American mobster (born 1964)

John Angelo Gotti (born February 14, 1964) is an American former mobster who was the acting boss of the Gambino crime family from 1992 to 1999. He became acting boss when the boss of the family, his father John Gotti, was sent to prison. The younger Gotti was imprisoned for racketeering in 1999, and between 2004 and 2009 he was a defendant in four racketeering trials, each of which ended in a mistrial. In January 2010, federal prosecutors announced that they would no longer seek to prosecute Gotti for those charges.

==Early life==
John Angelo Gotti was born in Queens, New York City on February 14, 1964, to American mobster John Gotti and Victoria DiGiorgio Gotti, whose father was of Italian descent, and mother was of half-Italian half-Russian (Jewish) ancestry. Gotti was raised in a two-story house in Howard Beach, New York, with his four siblings, which include sisters Victoria Gotti, and Angel, and brothers Frank and Peter. Angelo Ruggiero was his godfather and middle namesake, whom he and his siblings considered an uncle. Gotti attended New York Military Academy in his youth.

After graduating school, Gotti's father helped him start a trucking business, Samson Trucking Company, and after the business failed, helped him get a position in the Carpenters Union.

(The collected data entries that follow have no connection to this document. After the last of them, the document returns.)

(* ===== verification/StoreText.v ===== *)
(** * The text of the shared peer file

    Every SDK keeps its pinned peers in the same file, as one JSON object.  Here: what such a
    text denotes, how TypeScript and Python print strings, and that the text of each printer
    denotes the pins it was made from. *)

From S2P Require Import Prelude Keys Json IndentJson Wire Noise PeerStore PeerFile TsWire.

(** ** Text in UTF-8 *)

Inductive utf8 : list ascii → Prop :=
  | utf8_nil : utf8 []
  | utf8_rune r l : rune_len r = Some (length r) → utf8 l → utf8 (r ++ l).

Lemma utf8_app l l' : utf8 l → utf8 l' → utf8 (l ++ l').
Proof. induction 1; intros Hl'; [done|]. rewrite <- app_assoc. constructor; auto. Qed.

Lemma utf8_one r : rune_len r = Some (length r) → utf8 r.
Proof. intros Hr. rewrite <- (app_nil_r r). by constructor; [|constructor]. Qed.

Lemma utf8_ascii l : Forall (λ c, byte_val c < 128)%Z l → utf8 l.
Proof.
  induction 1 as [|c l Hc _ IH]; [constructor|]. apply (utf8_rune [c]); [|done]. cbn.
  by rewrite (proj2 (Z.ltb_lt _ _)).
Qed.

Lemma utf8_mjoin ls : Forall utf8 ls → utf8 (mjoin ls).
Proof. induction 1; [constructor|]. rewrite mjoin_cons. by apply utf8_app. Qed.

Lemma utf8_valid s : valid_utf8 s ↔ utf8 (chars s).
Proof.
  unfold valid_utf8, segments. split.
  - intros Hv. rewrite <- (segs_raw (length (chars s)) (chars s)) by done.
    pose proof (segs_ok (length (chars s)) (chars s)) as Hok. apply utf8_mjoin.
    apply Forall_fmap. eapply Forall_impl; [exact (proj2 (Forall_and _ _) (conj Hv Hok))|].
    intros [r|c] [H1 H2]; [|done]. by apply utf8_one.
  - generalize (chars s). intros l Hl. assert (∀ n, length l ≤ n →
      Forall (λ x : list ascii + ascii, match x with inl _ => True | inr _ => False end) (segs n l)) as Hn.
    { induction Hl as [|r l Hr _ IH]; intros n Hn; [by destruct n|].
      pose proof (rune_len_bounds _ _ Hr) as Hb. pose proof (rune_len_prefix _ _ l Hr) as Hp. rewrite take_ge in Hp by done.
      destruct r as [|c r]; [cbn in Hb; lia|]. rewrite length_app in Hn. destruct n as [|n]; [cbn in Hn; lia|].
      cbn [app segs]. cbn [app] in Hp. rewrite Hp. constructor; [done|].
      change (c :: r ++ l) with ((c :: r) ++ l). rewrite drop_app_length. apply IH. cbn in Hn. lia. }
    by apply Hn.
Qed.

(** ** How Python prints a string ([json.dumps] with its default [ensure_ascii]) *)

Local Open Scope Z_scope.

Definition u4 (n : Z) : list ascii :=
  backslash :: "u"%char :: [hex_digit (n / 4096 mod 16); hex_digit (n / 256 mod 16); hex_digit (n / 16 mod 16); hex_digit (n mod 16)].

Definition py_esc (c : ascii) : list ascii :=
  let b := byte_val c in
  if b =? 34 then [backslash; quote] else if b =? 92 then [backslash; backslash]
  else if b =? 10 then [backslash; "n"%char] else if b =? 13 then [backslash; "r"%char]
  else if b =? 9 then [backslash; "t"%char] else if b =? 12 then [backslash; "f"%char]
  else if b =? 8 then [backslash; "b"%char]
  else if (32 <=? b) && (b <=? 126) then [c] else u4 b.

(** A rune outside the BMP is a surrogate pair; a Python string has no stray bytes. *)
Definition py_seg (s : list ascii + ascii) : list ascii :=
  match s with
  | inl [c] => py_esc c
  | inl r => mjoin (u4 <$> units (code_point r))
  | inr _ => u4 65533
  end.

Definition py_str (s : string) : list ascii := quoted_with py_seg s.

Lemma hex_digit_val n : (0 ≤ n < 16)%Z → hex_val (hex_digit n) = Some n ∧ (byte_val (hex_digit n) < 128)%Z.
Proof.
  intros Hn. assert (∃ k, n = Z.of_nat k ∧ (k < 16)%nat) as (k & -> & Hk) by (exists (Z.to_nat n); lia).
  do 16 (destruct k as [|k]; [by vm_compute|]). lia.
Qed.

Lemma hex_digit_mod n : hex_val (hex_digit (n mod 16)) = Some (n mod 16).
Proof. apply hex_digit_val. apply Z.mod_pos_bound. lia. Qed.
Lemma concurrent_pin_lost_witness : ∃ sched d',
  ts_turns "peers.json" sched ([("2025-01-01T00:00:00Z", TsLoading "bob" "a2V5"); ("2025-01-01T00:00:00Z", TsLoading "eve" "b3RoZXI=")], ∅) =
    ([("2025-01-01T00:00:00Z", TsReturned); ("2025-01-01T00:00:00Z", TsReturned)], d') ∧
  (ts_visit Completed "2025-01-01T00:00:00Z" "bob" "b3RoZXI=" "peers.json" d').1 = Accepted.
Proof.
  destruct (concurrent_pin_lost "peers.json" ∅ ∅ _ _ _ "bob" "eve" "a2V5" "b3RoZXI=" "b3RoZXI=" (file_absent _) ex_named
    (ex_stamp_ordinary "bob" "a2V5" ltac:(valid_text) ltac:(valid_text) eq_refl)
    (ex_stamp_ordinary "eve" "b3RoZXI=" ltac:(valid_text) ltac:(valid_text) eq_refl)
    (ex_stamp_ordinary "bob" "b3RoZXI=" ltac:(valid_text) ltac:(valid_text) eq_refl) (lookup_empty _) (lookup_empty _) ltac:(discriminate))
    as (sched & d' & H1 & _ & H2).
  exists sched, d'. exact (conj H1 H2).
Defined.

(** A process with an open store drops the pins of others.  A Go client opens its store, then
    a client of any SDK pins a key in the same file, then the Go client pins another peer:
    every call succeeds, the first pin is gone, and the next client accepts any other key. *)
Theorem stale_store_drops_pin `{V : Visitor} `{W : Visitor} path d m t1 t2 t3 id1 id2 k1 k2 k3 :
  file_holds path d m → named path → ordinary id1 k1 t1 → ordinary id2 k2 t2 → ordinary id1 k3 t3 →
  m !! id1 = None → m !! id2 = None → id1 ≠ id2 →
  ∃ fs d1 fs' d2 d3, LoadPeerFile None path (Disk d ∅) = inr fs ∧
    @visit V Completed t1 id1 k1 path d = (Accepted, d1) ∧ file_holds path d1 (<[id1 := PinnedPeer k1 t1]> m) ∧
    PinOrVerifyFile Completed t2 id2 k2 fs d1 = (Returns None, fs', d2) ∧ file_holds path d2 (<[id2 := PinnedPeer k2 t2]> m) ∧
    @visit W Completed t3 id1 k3 path d2 = (Accepted, d3).
Proof.
  intros Hf Hn H1 H2 H3 E1 E2 Hne. destruct (visit_new (Visitor := V) Completed _ _ _ _ _ _ notices_completed Hf Hn H1 E1) as (d1 & V1 & Hf1).
  assert (denotes (MarshalIndent (<[id2 := PinnedPeer k2 t2]> m)) (<[id2 := PinnedPeer k2 t2]> m)) as Hd.
  { apply go_writes, clean_insert; [apply H2..|by eapply file_clean]. }
  set (d2 := <[path := MarshalIndent (<[id2 := PinnedPeer k2 t2]> m)]> (delete (tmp_path path) d1)).
  assert (file_holds path d2 (<[id2 := PinnedPeer k2 t2]> m)) as Hf2 by (unfold file_holds, d2; by rewrite lookup_insert_eq).
  destruct (visit_new (Visitor := W) Completed _ _ _ _ _ _ notices_completed Hf2 Hn H3) as (d3 & V3 & _); [by rewrite lookup_insert_ne|].
  exists (MkFileStore path (Some m)), d1, (MkFileStore path (Some (<[id2 := PinnedPeer k2 t2]> m))), d2, d3.
  split_and!; [by apply go_loads|done|done| |done|done].
  unfold PinOrVerifyFile. cbn [fs_peers fs_path mbind option_bind]. rewrite E2. done.
Qed.

Lemma stale_store_drops_pin_witness : ∃ d1 fs' d2 d3,
  ts_visit Completed "2025-01-01T00:00:00Z" "bob" "a2V5" "peers.json" ∅ = (Accepted, d1) ∧
  PinOrVerifyFile Completed "2025-01-01T00:00:00Z" "eve" "b3RoZXI=" (MkFileStore "peers.json" (Some ∅)) d1 = (Returns None, fs', d2) ∧
  py_visit Completed "2025-01-01T00:00:00Z" "bob" "b3RoZXI=" "peers.json" d2 = (Accepted, d3).
Proof.
  destruct (stale_store_drops_pin (V := ts_visitor) (W := py_visitor) "peers.json" ∅ ∅ _ _ _ "bob" "eve" "a2V5" "b3RoZXI=" "b3RoZXI="
    (file_absent _) ex_named (ex_stamp_ordinary "bob" "a2V5" ltac:(valid_text) ltac:(valid_text) eq_refl)
    (ex_stamp_ordinary "eve" "b3RoZXI=" ltac:(valid_text) ltac:(valid_text) eq_refl)
    (ex_stamp_ordinary "bob" "b3RoZXI=" ltac:(valid_text) ltac:(valid_text) eq_refl) (lookup_empty _) (lookup_empty _) ltac:(discriminate))
    as (fs & d1 & fs' & d2 & d3 & H1 & H2 & _ & H4 & _ & H6).
  injection H1 as <-. exists d1, fs', d2, d3. exact (conj H2 (conj H4 H6)).
Defined.

(** A peer whose ID is a property of every object is never pinned by a TypeScript client: its
    key is refused though nobody has pinned one. *)
Lemma inherited_id_refused now id key path d pins :
  ts_load path d = TsPins pins → assoc id pins = None → id ∈ object_prototype →
  ts_step OpDone now path (TsLoading id key) d = (TsMismatch, d).
Proof. intros El Ea Hid. cbn [ts_step]. rewrite El. unfold js_property. by rewrite Ea, decide_True. Qed.

(** A C++ client that cannot open the file starts with no pins. *)
Lemma cpp_unreadable_forgets `{JsonLib} path d : cpp_Load false path d = CppStore ∅.
Proof. done. Qed.

(** An empty file is a store without pins for the others, and an error for C++. *)
Lemma empty_file path d : d !! path = Some "" →
  LoadPeerFile None path (Disk d ∅) = inr (MkFileStore path (Some ∅)) ∧
  ts_load path d = TsPins [] ∧ py_load path d = PyPeers [] ∧
  rust_load path d = Some ∅ ∧ cpp_Load true path d = CppThrows.
Proof.
  intros Hd. unfold ts_load, py_load, rust_load, cpp_Load, LoadPeerFile, ReadFile. cbn [files Keys.failing].
  assert (expandHome None path = path) as -> by (unfold expandHome; by repeat case_match).
  rewrite decide_False by set_solver. by rewrite !Hd.
Qed.

(** On an empty file every key is a new one for the four SDKs. *)
Lemma empty_file_accepts path d t id k : d !! path = Some "" → id ∉ object_prototype →
  (go_visit Completed t id k path d).1 = Accepted ∧ (ts_visit Completed t id k path d).1 = Accepted ∧
  (py_visit Completed t id k path d).1 = Accepted ∧ (rust_visit Completed t id k path d).1 = Accepted.
Proof.
  intros Hd Hid. destruct (empty_file path d Hd) as (Eg & Et & Ep & Er & _).
  unfold go_visit, ts_visit, py_visit, rust_visit. rewrite Eg, Ep, Er. split_and!; [done| |done|done].
  unfold ts_run. cbn [ts_ops foldl fst snd ts_step]. rewrite Et. unfold js_property. cbn [assoc]. rewrite decide_False by done.
  cbn [foldl fst snd ts_step]. by rewrite lookup_insert_eq.
Qed.

(** C38: A full disk makes the C++ store forget.  [Save] does not ask its stream whether the text
    was written and renames the temporary file all the same: if nothing fits on the disk, the
    call that pins a new peer returns as if it had, the file that held the pins is empty, and
    the next client of another SDK accepts any key of any peer, pinned before or not. *)
Theorem cpp_full_disk_forgets path d m t1 id1 k1 t2 id2 k2 :
  file_holds path d m → m !! id1 = None → id2 ∉ object_prototype →
  ∃ d', cpp_visit (WroteOnly 0) t1 id1 k1 path d = (Accepted, d') ∧ d' !! path = Some "" ∧
    (go_visit Completed t2 id2 k2 path d').1 = Accepted ∧ (ts_visit Completed t2 id2 k2 path d').1 = Accepted ∧
    (py_visit Completed t2 id2 k2 path d').1 = Accepted ∧ (rust_visit Completed t2 id2 k2 path d').1 = Accepted.
Proof.
  intros Hf Hm Hid. set (d' := <[path := ""]> (delete (path +:+ ".tmp") (<[path +:+ ".tmp" := ""]> d))).
  assert (d' !! path = Some "") as Hd by apply lookup_insert_eq. exists d'. split_and!; [|done|by apply empty_file_accepts..].
  unfold cpp_visit, cpp_PinOrVerify. rewrite (cpp_loads _ _ _ Hf), Hm. unfold cpp_Save. by rewrite take_0, lookup_insert_eq.
Qed.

==Leadership of the Gambino crime family==
According to federal prosecutors, Gotti was inducted into the Gambino crime family on Christmas Eve 1988. According to fellow mobster Michael DiLeonardo who was initiated the same night, Gravano held the ceremony to keep Gotti from being accused of nepotism. He was named a caporegime (captain) in 1990, and is believed to be the youngest captain in the Gambino family's history.

In April 1992, his father, John J. Gotti, received a life sentence for racketeering and related offenses. His father asserted his right to retain his title as boss until his death or retirement, with his brother Peter, as well as Gotti Jr., relaying orders on his behalf.

Remembering how his father had been brought down by FBI bugs, Gotti adopted a more secretive way of doing business. He discussed mob business mainly through "walk-talks," or conversations held while walking alongside trusted captains. He also tried to pose as a legitimate businessman. However, several of his button men didn't think much of him, regarding him as incompetent. He was not nearly as good a negotiator as his father had been, and the Gambinos lost out on several disputes with the other families. The Genovese family was so unimpressed with Gotti that it refused to deal with him at all. In 1995, Charles Carneglia and John Alite were involved in a major conspiracy to murder Gotti.

In a 1997 search of the basement of a property owned by Gotti, the FBI found a typed list of the names of the made members of his organization, as well as $348,700 in cash, a list of the guests who attended his wedding, along with the dollar amount of their wedding gifts (totaling more than $350,000), as well as two handguns. Also found was a list of several men who were inducted into other families in 1991 and 1992; a longstanding rule in the New York Mafia calls for prospective members to be vetted by the other families before being inducted. However, normally these lists are destroyed almost as soon as the inductions take place. The discovery enraged Gotti's father as well as the other bosses, since it put dozens of other mafiosi at risk of government scrutiny. The episode earned him the nickname "Dumbfella" in the New York media.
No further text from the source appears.